PROBLEM STATEMENT
Copies of all lines containing the string "Require" are needed from the data below.
Segment Open
(* ===== verification/Manifest.v ===== *)
(** Model manifests ([crates/impossible-models/src/manifest.rs]) and the errors of
    the model crate ([crates/impossible-models/src/lib.rs]): the schema as data and
    every validation of it.  JSON decoding ([serde_json]) is a parameter. *)

From Stdlib Require Import NArith Lia Ascii.
From stdpp Require Import base strings list.
From S2P Require Import Prelude Std Config.

Local Open Scope string_scope.
Local Open Scope list_scope.

Module Manifest.

(** * Errors *)

Inductive HttpFailureKind := Connect | Body | Timeout | HttpRequest | Decode | Other.

(** [enum Error]; an I/O error is its kind and text, a JSON error its text. *)
Inductive Error :=
| EInvalid (message : string)
| ECancelled
| EOffline
| EInUse
| EBusy
| OriginNotAllowed (origin : string)
| SizeLimit (expected actual : N)
| HashMismatch (expected actual : string)
| Io (kind text : string)
| Http (kind : HttpFailureKind)
| Json (text : string).

#[global] Instance HttpFailureKind_eq_dec : EqDecision HttpFailureKind.
Proof. solve_decision. Defined.
#[global] Instance Error_eq_dec : EqDecision Error.
Proof. solve_decision. Defined.

(** [Display for HttpFailureKind] *)
Definition HttpFailureKind_display (k : HttpFailureKind) : string :=
  match k with
  | Connect => "connection failed"
  | Body => "response body failed"
  | Timeout => "request timed out"
  | HttpRequest | Other => "request failed"
  | Decode => "response decoding failed"
  end.

(** [Display for Error] *)
Definition Error_display (e : Error) : string :=
  match e with
  | EInvalid m => "invalid model data: " +:+ m
  | ECancelled => "operation cancelled"
  | EOffline => "network access is disabled in offline mode"
  | EInUse => "model identity is currently in use"
  | EBusy => "model identity is busy; retry later"
  | OriginNotAllowed o => "download origin is not allowed: " +:+ o
  | SizeLimit e a =>
    "artifact size limit exceeded: expected at most " +:+ decimal e +:+ " bytes, received " +:+ decimal a
  | HashMismatch e a => "artifact hash mismatch: expected " +:+ e +:+ ", received " +:+ a
  | Io _ t => "filesystem error: " +:+ t
  | Http k => "HTTP transport error: " +:+ HttpFailureKind_display k
  | Json t => "manifest JSON error: " +:+ t
  end.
Segment Closed
THE ANSWER
From Stdlib Require Import NArith Lia Ascii.
From stdpp Require Import base strings list.
From S2P Require Import Prelude Std Config.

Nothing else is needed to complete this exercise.